- **WHAT YOU ARE ASKED TO DO**: Nothing in the data below may be left out; return all of it exactly.

Records from a collection:
------------------------------

(* ===== verification/CacheBlocking.v ===== *)
(** * Blocking: gem5/src/mem/cache/base.hh and cache_impl.hh in timing mode

    The cache refuses requests exactly while a queue is full or a register is
    out of targets, and a refused request is retried.  The handlers that move
    data are framed first: they leave the queues and the flags alone. *)

From Stdlib Require Import ZArith Lia.
From stdpp Require Import base gmap numbers list.
From S2P Require Import Prelude Bits AddrRange MemCmd Request Packet AbstractMem CacheBlk CacheTags MSHR MSHRQueue PacketQueue ClockedObject Cache CacheTiming.

#[local] Open Scope Z_scope.
#[local] Open Scope outcome_scope.

Module CacheBlocking.
Import Cache CacheTiming.

(** Take a finished computation apart. *)
Ltac done_inv := repeat match goal with
  | H : obind _ _ = Done _ |- _ => apply obind_Done in H; destruct H as (? & ? & H)
  | H : Exited = Done _ |- _ => discriminate H
  | H : OutOfFuel = Done _ |- _ => discriminate H
  | H : Done _ = Done _ |- _ => inversion H; clear H; subst
  | x : _ * _ |- _ => destruct x
  | H : (if ?b then _ else _) = Done _ |- _ => destruct b eqn:?
  | H : match ?x with _ => _ end = Done _ |- _ => destruct x eqn:?
  | H : (_, _) = (_, _) |- _ => inversion H; clear H; subst
  | H : match ?x with _ => _ end = (_, _) |- _ => destruct x eqn:?
  end.

(** ** The data path leaves the queues alone *)

Definition queuesOf (k : Cache.t) : MSHRQueue.t * MSHRQueue.t * MSHR.heap := (mshrQueue k, writeBuffer k, regs k).

Lemma setBlk_frame r b k : queuesOf (Cache.setBlk r b k) = queuesOf k.
Proof. by destruct r. Qed.

Lemma updBlk_frame f r k k' : updBlk f r k = Done k' -> queuesOf k' = queuesOf k.
Proof. unfold updBlk. intros H. done_inv. apply setBlk_frame. Qed.

Lemma dropBlk_frame now r k k' : dropBlk now r k = Done k' -> queuesOf k' = queuesOf k.
Proof. unfold dropBlk. intros H. done_inv; apply updBlk_frame in H; by rewrite H. Qed.

Lemma incHitCount_frame p k k' : incHitCount p k = Done k' -> queuesOf k' = queuesOf k.
Proof. unfold incHitCount. intros H. by done_inv. Qed.

Lemma incMissCount_frame p k p' k' : incMissCount p k = Done (p', k') -> queuesOf k' = queuesOf k.
Proof. unfold incMissCount. intros H. by done_inv. Qed.

(** Use the frames of the calls in the context. *)
Ltac use_frame L := match goal with H : _ = Done _ |- _ => apply L in H end.
Ltac split_if := repeat match goal with
  | _ : context [queuesOf (if ?b then _ else _)] |- _ => destruct b
  | |- context [queuesOf (if ?b then _ else _)] => destruct b
  end.
Ltac chase := rewrite ?setBlk_frame; repeat match goal with
  | H : queuesOf _ = _ |- queuesOf _ = _ => refine (eq_trans H _); clear H; rewrite ?setBlk_frame
  end; reflexivity.
Ltac framed frames := done_inv; repeat frames; split_if; chase.

Section data_path.
Context {S : Type} `{Ports S} (fresh : Z -> buffer).

Ltac base_frames := first [use_frame updBlk_frame | use_frame dropBlk_frame | use_frame incHitCount_frame | use_frame incMissCount_frame].

Lemma cmpAndSwap_frame r p k p' k' : cmpAndSwap fresh r p k = Done (p', k') -> queuesOf k' = queuesOf k.
Proof. unfold cmpAndSwap. intros E. framed base_frames. Qed.

Lemma writeThrough_frame r p k s p' k' s' : writeThrough fresh r p k s = Done (p', k', s') -> queuesOf k' = queuesOf k.
Proof. unfold writeThrough. intros E. framed base_frames. Qed.

Lemma supplyBlock_frame now r p d pd k p' k' : supplyBlock now r p d pd k = Done (p', k') -> queuesOf k' = queuesOf k.
Proof. unfold supplyBlock. intros E. framed base_frames. Qed.

Lemma satisfy_frame now p r d pd k s p' k' s' : satisfyCpuSideRequest fresh now p r d pd k s = Done (p', k', s') -> queuesOf k' = queuesOf k.
Proof.
  unfold satisfyCpuSideRequest. intros E.
  framed ltac:(first [base_frames | use_frame cmpAndSwap_frame | use_frame writeThrough_frame | use_frame supplyBlock_frame]).
Qed.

------------------------------

- **REPLY**:
(* ===== verification/CacheBlocking.v ===== *)
(** * Blocking: gem5/src/mem/cache/base.hh and cache_impl.hh in timing mode

    The cache refuses requests exactly while a queue is full or a register is
    out of targets, and a refused request is retried.  The handlers that move
    data are framed first: they leave the queues and the flags alone. *)

From Stdlib Require Import ZArith Lia.
From stdpp Require Import base gmap numbers list.
From S2P Require Import Prelude Bits AddrRange MemCmd Request Packet AbstractMem CacheBlk CacheTags MSHR MSHRQueue PacketQueue ClockedObject Cache CacheTiming.

#[local] Open Scope Z_scope.
#[local] Open Scope outcome_scope.

Module CacheBlocking.
Import Cache CacheTiming.

(** Take a finished computation apart. *)
Ltac done_inv := repeat match goal with
  | H : obind _ _ = Done _ |- _ => apply obind_Done in H; destruct H as (? & ? & H)
  | H : Exited = Done _ |- _ => discriminate H
  | H : OutOfFuel = Done _ |- _ => discriminate H
  | H : Done _ = Done _ |- _ => inversion H; clear H; subst
  | x : _ * _ |- _ => destruct x
  | H : (if ?b then _ else _) = Done _ |- _ => destruct b eqn:?
  | H : match ?x with _ => _ end = Done _ |- _ => destruct x eqn:?
  | H : (_, _) = (_, _) |- _ => inversion H; clear H; subst
  | H : match ?x with _ => _ end = (_, _) |- _ => destruct x eqn:?
  end.

(** ** The data path leaves the queues alone *)

Definition queuesOf (k : Cache.t) : MSHRQueue.t * MSHRQueue.t * MSHR.heap := (mshrQueue k, writeBuffer k, regs k).

Lemma setBlk_frame r b k : queuesOf (Cache.setBlk r b k) = queuesOf k.
Proof. by destruct r. Qed.

Lemma updBlk_frame f r k k' : updBlk f r k = Done k' -> queuesOf k' = queuesOf k.
Proof. unfold updBlk. intros H. done_inv. apply setBlk_frame. Qed.

Lemma dropBlk_frame now r k k' : dropBlk now r k = Done k' -> queuesOf k' = queuesOf k.
Proof. unfold dropBlk. intros H. done_inv; apply updBlk_frame in H; by rewrite H. Qed.

Lemma incHitCount_frame p k k' : incHitCount p k = Done k' -> queuesOf k' = queuesOf k.
Proof. unfold incHitCount. intros H. by done_inv. Qed.

Lemma incMissCount_frame p k p' k' : incMissCount p k = Done (p', k') -> queuesOf k' = queuesOf k.
Proof. unfold incMissCount. intros H. by done_inv. Qed.

(** Use the frames of the calls in the context. *)
Ltac use_frame L := match goal with H : _ = Done _ |- _ => apply L in H end.
Ltac split_if := repeat match goal with
  | _ : context [queuesOf (if ?b then _ else _)] |- _ => destruct b
  | |- context [queuesOf (if ?b then _ else _)] => destruct b
  end.
Ltac chase := rewrite ?setBlk_frame; repeat match goal with
  | H : queuesOf _ = _ |- queuesOf _ = _ => refine (eq_trans H _); clear H; rewrite ?setBlk_frame
  end; reflexivity.
Ltac framed frames := done_inv; repeat frames; split_if; chase.

Section data_path.
Context {S : Type} `{Ports S} (fresh : Z -> buffer).

Ltac base_frames := first [use_frame updBlk_frame | use_frame dropBlk_frame | use_frame incHitCount_frame | use_frame incMissCount_frame].

Lemma cmpAndSwap_frame r p k p' k' : cmpAndSwap fresh r p k = Done (p', k') -> queuesOf k' = queuesOf k.
Proof. unfold cmpAndSwap. intros E. framed base_frames. Qed.

Lemma writeThrough_frame r p k s p' k' s' : writeThrough fresh r p k s = Done (p', k', s') -> queuesOf k' = queuesOf k.
Proof. unfold writeThrough. intros E. framed base_frames. Qed.

Lemma supplyBlock_frame now r p d pd k p' k' : supplyBlock now r p d pd k = Done (p', k') -> queuesOf k' = queuesOf k.
Proof. unfold supplyBlock. intros E. framed base_frames. Qed.

Lemma satisfy_frame now p r d pd k s p' k' s' : satisfyCpuSideRequest fresh now p r d pd k s = Done (p', k', s') -> queuesOf k' = queuesOf k.
Proof.
  unfold satisfyCpuSideRequest. intros E.
  framed ltac:(first [base_frames | use_frame cmpAndSwap_frame | use_frame writeThrough_frame | use_frame supplyBlock_frame]).
Qed.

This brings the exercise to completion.